◆ **What is being asked**: Scan the entries below, and for each line that includes the word "unfold", make a copy.

——————

(* ===== verification/Varint.v ===== *)
(** * Scalar codecs of the storage engine (tidesdb/src/compat.h)

    LEB128 integers and little-endian words. A decoder moves a cursor over the
    object [d] up to the position [end_] and ends with NULL ([Err tt]) on
    malformed input; an encoder writes to a buffer at a cursor, and writing
    outside the buffer is a [Fault]. *)

From S2P Require Import Prelude.

(** ** Cursors *)

(** A decoder over a cursor; its only error is a NULL return. *)
Abbreviation cursor A := (M unit Z A) (only parsing).

(** A buffer being filled, and the position of the next byte. *)
Record filling : Type := mk_filling { fl_buffer : bytes; fl_at : Z }.

Abbreviation filler A := (M unit filling A) (only parsing).

(** [*ptr++ = b;] *)
Definition put (b : Z) : filler unit := fun s =>
  match st (fl_buffer s) (fl_at s) b with
  | Some buffer => (Ret tt, mk_filling buffer (fl_at s + 1))
  | None => (Fault, s)
  end.

(** [memcpy(ptr, l, n); ptr += n;] *)
Definition put_bytes (l : bytes) : filler unit := fun s =>
  match stn (fl_buffer s) (fl_at s) l with
  | Some buffer => (Ret tt, mk_filling buffer (fl_at s + len l))
  | None => (Fault, s)
  end.

Section Decode.
Context (d : bytes) (end_ : Z).

(** [if (ptr >= end) return NULL; b = *ptr++;] *)
Definition next_byte : cursor Z :=
  ptr ← gets id;
  fail_if (end_ <=? ptr) tt;;
  b ← access (ld d ptr);
  modify (Z.add 1);;
  mret b.

(** The loop of the bounded decoders, for a result of [w] bits. *)
Fixpoint decode_varint_loop (w : Z) (n : nat) (shift result : Z) : cursor Z :=
  match n with
  | O => fail tt
  | S n =>
      b ← next_byte;
      let result := Z.lor result (Z.shiftl (Z.land b 0x7F) shift mod 2 ^ w) in
      if Z.land b 0x80 =? 0 then mret result else decode_varint_loop w n (shift + 7) result
  end.

Definition VARINT32_MAX_BYTES : nat := 5.
Definition VARINT64_MAX_BYTES : nat := 10.

Definition decode_varint32_safe : cursor Z := decode_varint_loop 32 VARINT32_MAX_BYTES 0 0.
Definition decode_varint64_safe : cursor Z := decode_varint_loop 64 VARINT64_MAX_BYTES 0 0.
End Decode.

(** The loop of the encoders: every round drops seven bits of a word of at most
    64, so ten rounds are enough. *)
Fixpoint encode_varint_loop (fuel : nat) (value : Z) : filler unit :=
  match fuel with
  | O => fail tt
  | S fuel =>
      if 0x80 <=? value then put (u8 (Z.lor value 0x80));; encode_varint_loop fuel (Z.shiftr value 7)
      else put (u8 value)
  end.

Definition encode_varint32 (value : Z) : filler unit := encode_varint_loop VARINT32_MAX_BYTES value.
Definition encode_varint64 (value : Z) : filler unit := encode_varint_loop VARINT64_MAX_BYTES value.

Definition decode_uint32_le_compat (buf : bytes) : option Z :=
  b0 ← ld buf 0; b1 ← ld buf 1; b2 ← ld buf 2; b3 ← ld buf 3;
  Some (Z.lor (Z.lor (Z.lor b0 (Z.shiftl b1 8)) (Z.shiftl b2 16)) (Z.shiftl b3 24)).

(** ** The encoding of a number *)

(** [varint n v]: the digits of [v] in base 128, the low one first, each but the
    last with the high bit; [n] bounds their number. *)
Fixpoint varint (n : nat) (v : Z) : bytes :=
  match n with
  | O => []
  | S n => if v <? 128 then [v] else 128 + v mod 128 :: varint n (v / 128)
  end.

Definition varint32 (v : Z) : bytes := varint VARINT32_MAX_BYTES v.
Definition varint64 (v : Z) : bytes := varint VARINT64_MAX_BYTES v.

Lemma varint_bytes_ok n v : 0 <= v -> bytes_ok (varint n v).
Proof.
  revert v. induction n as [|n IH]; intros v Hv; cbn [varint]; [constructor|].
  destruct (Z.ltb_spec v 128); [by repeat constructor; lia|].
  pose proof (Z.mod_pos_bound v 128). constructor; [lia|]. apply IH, Z.div_pos; lia.
Qed.

Lemma varint_length n v : (length (varint n v) <= n)%nat.
Proof.
  revert v. induction n as [|n IH]; intros v; cbn [varint]; [done|].
  destruct (v <? 128); cbn [length]; [lia|]. pose proof (IH (v / 128)). lia.
Qed.

Lemma varint_not_nil n v : n <> O -> varint n v <> [].
Proof. destruct n; [done|]. cbn [varint]. by destruct (v <? 128). Qed.

(** ** Writing *)

(** [m] writes exactly [l] at the cursor. *)
Definition writes (m : filler unit) (l : bytes) : Prop :=
  forall buffer p, 0 <= p -> p + len l <= len buffer ->
    m (mk_filling buffer p) = (Ret tt, mk_filling (splice buffer p l) (p + len l)).

Lemma filler_bind m1 m2 l1 l2 : writes m1 l1 -> writes m2 l2 -> writes (m1;; m2) (l1 ++ l2).
Proof.
  intros H1 H2 buffer p Hp Hl. rewrite length_app, Nat2Z.inj_add in *.
  unfold mbind, M_bind. rewrite H1, H2 by (rewrite ?length_splice; lia).
  rewrite splice_app by lia. do 2 f_equal. lia.
Qed.

Lemma filler_ret : writes (mret tt) [].
Proof. intros buffer p Hp Hl. cbn. by rewrite splice_nil, Z.add_0_r. Qed.

Lemma writes_put b : writes (put b) [b].
Proof. intros buffer p Hp Hl. unfold put. cbn in *. by rewrite st_splice by lia. Qed.

Lemma filler_put_bytes l : writes (put_bytes l) l.
Proof. intros buffer p Hp Hl. unfold put_bytes. cbn. by rewrite stn_Some by lia. Qed.

Lemma filler_when c m l : writes m l -> writes (when c m) (if c then l else []).
Proof. destruct c; [done|]. intros _. apply filler_ret. Qed.

Lemma writes_eq m l l' : writes m l -> l = l' -> writes m l'.
Proof. by intros ? <-. Qed.

Lemma lor_128 v : 128 <= v -> u8 (Z.lor v 128) = 128 + v mod 128.
Proof.
  intros Hv. unfold u8. rewrite <- (Z.land_ones _ 8) by lia. rewrite Z.land_lor_distr_l.
  change (Z.land 128 (Z.ones 8)) with 128. rewrite Z.land_ones by lia.
  assert (v mod 2 ^ 8 = v mod 128 + v / 128 mod 2 * 128) as ->.
  { change (2 ^ 8) with (128 * 2). rewrite Z.rem_mul_r by lia. lia. }
  pose proof (Z.mod_pos_bound v 128). pose proof (Z.mod_pos_bound (v / 128) 2).
  assert (v / 128 mod 2 = 0 \/ v / 128 mod 2 = 1) as [-> | ->] by lia.
  - rewrite Z.add_0_r. pose proof (lor_shiftl_add (v mod 128) 1 7 ltac:(lia) ltac:(lia)) as E.
    change (Z.shiftl 1 7) with 128 in E. rewrite E. lia.
  - pose proof (lor_shiftl_add (v mod 128) 1 7 ltac:(lia) ltac:(lia)) as E. change (2 ^ 7) with 128 in E.
    rewrite <- E, <- Z.lor_assoc. change (Z.lor (Z.shiftl 1 7) 128) with (Z.shiftl 1 7). rewrite E. lia.
Qed.

Lemma writes_varint_loop n v : n <> O -> 0 <= v < 128 ^ Z.of_nat n -> writes (encode_varint_loop n v) (varint n v).
Proof.
  revert v. induction n as [|n IH]; intros v Hn Hv; [done|]. cbn [encode_varint_loop varint].
  rewrite Z.shiftr_div_pow2 by lia. change (2 ^ 7) with 128.
  destruct (Z.leb_spec 0x80 v), (Z.ltb_spec v 128); try lia.
  - rewrite lor_128 by lia. apply (filler_bind _ _ [_]); [apply writes_put|]. apply IH.
    + intros ->. change (128 ^ Z.of_nat 1) with 128 in Hv. lia.
    + rewrite Nat2Z.inj_succ, Z.pow_succ_r in Hv by lia. split; [apply Z.div_pos; lia|]. apply Z.div_lt_upper_bound; lia.
  - rewrite u8_small by lia. apply writes_put.
Qed.

Lemma writes_varint32 v : 0 <= v < 2 ^ 32 -> writes (encode_varint32 v) (varint32 v).
Proof. intros. apply writes_varint_loop; [done|]. change (128 ^ Z.of_nat VARINT32_MAX_BYTES) with (2 ^ 35). lia. Qed.

Lemma writes_varint64 v : 0 <= v < 2 ^ 64 -> writes (encode_varint64 v) (varint64 v).
Proof. intros. apply writes_varint_loop; [done|]. change (128 ^ Z.of_nat VARINT64_MAX_BYTES) with (2 ^ 70). lia. Qed.

(** ** Reading *)

Section Reading.
Context (d : bytes) (end_ : Z).

(** [m] reads exactly [l] at the cursor and gives [a]. *)
Definition scans {A} (m : cursor A) (l : bytes) (a : A) : Prop :=
  forall off rest, suffix_at d off (l ++ rest) -> off + len l <= end_ -> m off = (Ret a, off + len l).

Lemma scans_ret {A} (a : A) : scans (mret a) [] a.
Proof. intros off rest H Hl. cbn. by rewrite Z.add_0_r. Qed.

Lemma scans_bind {A B} (m : cursor A) (k : A -> cursor B) l1 l2 a b :
  scans m l1 a -> scans (k a) l2 b -> scans (m ≫= k) (l1 ++ l2) b.
Proof.
  intros H1 H2 off rest Hs Hl. rewrite length_app, Nat2Z.inj_add in *. rewrite <- app_assoc in Hs.
  unfold mbind, M_bind. rewrite (H1 off _ Hs) by lia.
  rewrite (H2 _ rest (suffix_at_app _ _ _ _ Hs)) by lia. f_equal. lia.
Qed.

Lemma scans_next_byte b : scans (next_byte d end_) [b] b.
Proof.
  intros off rest Hs Hl. unfold next_byte. cbn in Hl, Hs. unfold mbind, M_bind, gets, fail_if, modify, access. cbn [id].
  rewrite (proj2 (Z.leb_gt _ _)) by lia. rewrite (suffix_at_ld _ _ _ _ Hs). cbn. f_equal. lia.
Qed.

Lemma scans_fail_if {A} c (m : cursor A) l a : c = false -> scans m l a -> scans (fail_if c tt;; m) l a.
Proof. intros -> H off rest Hs Hl. exact (H off rest Hs Hl). Qed.

(** A decoder over bytes: the cursor stays in bounds and the result is as [P] says. *)
Definition yields {A} (m : cursor A) (P : A -> Prop) : Prop :=
  forall off, 0 <= off <= end_ -> end_ <= len d -> bytes_ok d ->
    wp m (fun a off' => off <= off' <= end_ /\ P a) (fun _ _ => True) off.

Lemma yields_ret {A} (a : A) (P : A -> Prop) : P a -> yields (mret a) P.
Proof. intros HP off Ho He Hd. wp_step. split; [lia|done]. Qed.

Lemma yields_fail {A} (P : A -> Prop) : yields (fail tt) P.
Proof. done. Qed.

Lemma yields_bind {A B} (m : cursor A) (k : A -> cursor B) P Q :
  yields m P -> (forall a, P a -> yields (k a) Q) -> yields (m ≫= k) Q.
Proof.
  intros H1 H2 off Ho He Hd. wp_step. eapply wp_mono; [by apply H1| |done].
  cbn. intros a off' [Hoff HP]. eapply wp_mono; [by apply H2; [|lia|..]| |done]. cbn. intros; split; [lia|tauto].
Qed.

Lemma yields_fail_if c : yields (fail_if c tt) (fun _ => c = false).
Proof. intros off Ho He Hd. wp_step; [done|]. split; [lia|]. by destruct c. Qed.

Lemma yields_byte : yields (next_byte d end_) (fun b => 0 <= b < 256).
Proof.
  intros off Ho He Hd. unfold next_byte. wp_step. wp_step. cbn [id]. wp_step. wp_step; [done|]. bsimp.
  wp_step. apply wp_access; [apply ld_is_Some; lia|]. intros b Hb. wp_step. wp_step. wp_step. split; [lia|]. eauto using ld_byte.
Qed.

Lemma yields_varint_loop w n shift result :
  0 <= w -> 0 <= shift -> 0 <= result < 2 ^ w ->
  yields (decode_varint_loop d end_ w n shift result) (fun v => 0 <= v < 2 ^ w).
Proof.
  intros Hw. revert shift result. induction n as [|n IH]; intros shift result Hs Hr; cbn [decode_varint_loop]; [done|].
  eapply yields_bind; [apply yields_byte|]. cbn beta. intros b Hb. assert (0 < 2 ^ w) by (apply Z.pow_pos_nonneg; lia).
  pose proof (lor_range result (Z.shiftl (Z.land b 0x7F) shift mod 2 ^ w) w Hw Hr ltac:(apply Z.mod_pos_bound; lia)).
  destruct (_ =? 0); [by apply yields_ret|apply IH; lia || done].
Qed.

Lemma yields_varint32 : yields (decode_varint32_safe d end_) (fun v => 0 <= v < 2 ^ 32).
Proof. by apply yields_varint_loop. Qed.

Lemma yields_varint64 : yields (decode_varint64_safe d end_) (fun v => 0 <= v < 2 ^ 64).
Proof. by apply yields_varint_loop. Qed.

Lemma land_high b : 0 <= b < 256 -> (Z.land b 0x80 =? 0) = (b <? 128) /\ Z.land b 0x7F = b mod 128.
Proof.
  intros Hb. change 0x7F with (Z.ones 7). rewrite Z.land_ones by lia. split; [|done].
  change 0x80 with (2 ^ 7). rewrite land_pow2 by lia. rewrite Z.testbit_odd, Z.shiftr_div_pow2 by lia. change (2 ^ 7) with 128.
  destruct (Z.ltb_spec b 128).
  - by rewrite Z.div_small by lia.
  - replace (b / 128) with 1; [done|]. apply (Z.div_unique b 128 1 (b - 128)); lia.
Qed.

Lemma scans_varint_loop w n shift result v :
  n <> O -> 0 <= shift -> 0 <= result < 2 ^ shift -> 0 <= v < 128 ^ Z.of_nat n -> v * 2 ^ shift < 2 ^ w -> 0 <= w ->
  scans (decode_varint_loop d end_ w n shift result) (varint n v) (result + v * 2 ^ shift).
Proof.
  revert shift result v. induction n as [|n IH]; intros shift result v Hn Hs Hr Hv Hw Hw0; [done|].
  cbn [decode_varint_loop varint].
  assert (0 < 2 ^ shift) by (apply Z.pow_pos_nonneg; lia). pose proof (Z.mod_pos_bound v 128 ltac:(lia)).
  pose proof (Z.div_mod v 128 ltac:(lia)). pose proof (Z.div_pos v 128 ltac:(lia) ltac:(lia)).
  assert (forall x, 0 <= x <= v -> Z.lor result (Z.shiftl x shift mod 2 ^ w) = result + x * 2 ^ shift) as Hor.
  { intros x Hx. rewrite Z.mod_small by (rewrite Z.shiftl_mul_pow2 by lia; nia). by apply lor_shiftl_add. }
  destruct (Z.ltb_spec v 128).
  - apply (scans_bind _ _ [v] []  v); [apply scans_next_byte|]. destruct (land_high v ltac:(lia)) as [-> ->].
    rewrite (proj2 (Z.ltb_lt v 128)) by lia. rewrite (Z.mod_small v 128), Hor by lia. apply scans_ret.
  - eapply (scans_bind _ _ [_]); [apply scans_next_byte|].
    destruct (land_high (128 + v mod 128) ltac:(lia)) as [-> ->]. rewrite (proj2 (Z.ltb_ge _ _)) by lia.
    assert ((128 + v mod 128) mod 128 = v mod 128) as -> by (rewrite <- (Z.mod_mod v 128) at 2 by lia; rewrite Z.add_comm; apply (Z.mod_add (v mod 128) 1 128); lia).
    rewrite Hor by lia.
    replace (result + v * 2 ^ shift) with (result + v mod 128 * 2 ^ shift + v / 128 * 2 ^ (shift + 7)).
    2:{ rewrite Z.pow_add_r by lia. change (2 ^ 7) with 128. lia. }
    assert (n <> O) by (intros ->; change (128 ^ Z.of_nat 1) with 128 in Hv; lia).
    rewrite Nat2Z.inj_succ, Z.pow_succ_r in Hv by lia.
    apply IH; [done|lia| |split; [done|apply Z.div_lt_upper_bound; lia]| |done];
      rewrite Z.pow_add_r by lia; change (2 ^ 7) with 128; nia.
Qed.

Lemma scans_varint32 v : 0 <= v < 2 ^ 32 -> scans (decode_varint32_safe d end_) (varint32 v) v.
Proof.
  intros Hv. assert (0 + v * 2 ^ 0 = v) as E by lia. unfold varint32. rewrite <- E at 2.
  apply scans_varint_loop; [done|lia|lia| |lia|lia]. change (128 ^ Z.of_nat VARINT32_MAX_BYTES) with (2 ^ 35). lia.
Qed.

Lemma scans_varint64 v : 0 <= v < 2 ^ 64 -> scans (decode_varint64_safe d end_) (varint64 v) v.
Proof.
  intros Hv. assert (0 + v * 2 ^ 0 = v) as E by lia. unfold varint64. rewrite <- E at 2.
  apply scans_varint_loop; [done|lia|lia| |lia|lia]. change (128 ^ Z.of_nat VARINT64_MAX_BYTES) with (2 ^ 70). lia.
Qed.
End Reading.

#[export] Hint Resolve yields_fail yields_fail_if yields_byte yields_varint32 yields_varint64 : wp.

——————

◆ **Result**:
  unfold mbind, M_bind. rewrite H1, H2 by (rewrite ?length_splice; lia).
Proof. intros buffer p Hp Hl. unfold put. cbn in *. by rewrite st_splice by lia. Qed.
Proof. intros buffer p Hp Hl. unfold put_bytes. cbn. by rewrite stn_Some by lia. Qed.
  intros Hv. unfold u8. rewrite <- (Z.land_ones _ 8) by lia. rewrite Z.land_lor_distr_l.
  unfold mbind, M_bind. rewrite (H1 off _ Hs) by lia.
  intros off rest Hs Hl. unfold next_byte. cbn in Hl, Hs. unfold mbind, M_bind, gets, fail_if, modify, access. cbn [id].
  intros off Ho He Hd. unfold next_byte. wp_step. wp_step. cbn [id]. wp_step. wp_step; [done|]. bsimp.
  intros Hv. assert (0 + v * 2 ^ 0 = v) as E by lia. unfold varint32. rewrite <- E at 2.
  intros Hv. assert (0 + v * 2 ^ 0 = v) as E by lia. unfold varint64. rewrite <- E at 2.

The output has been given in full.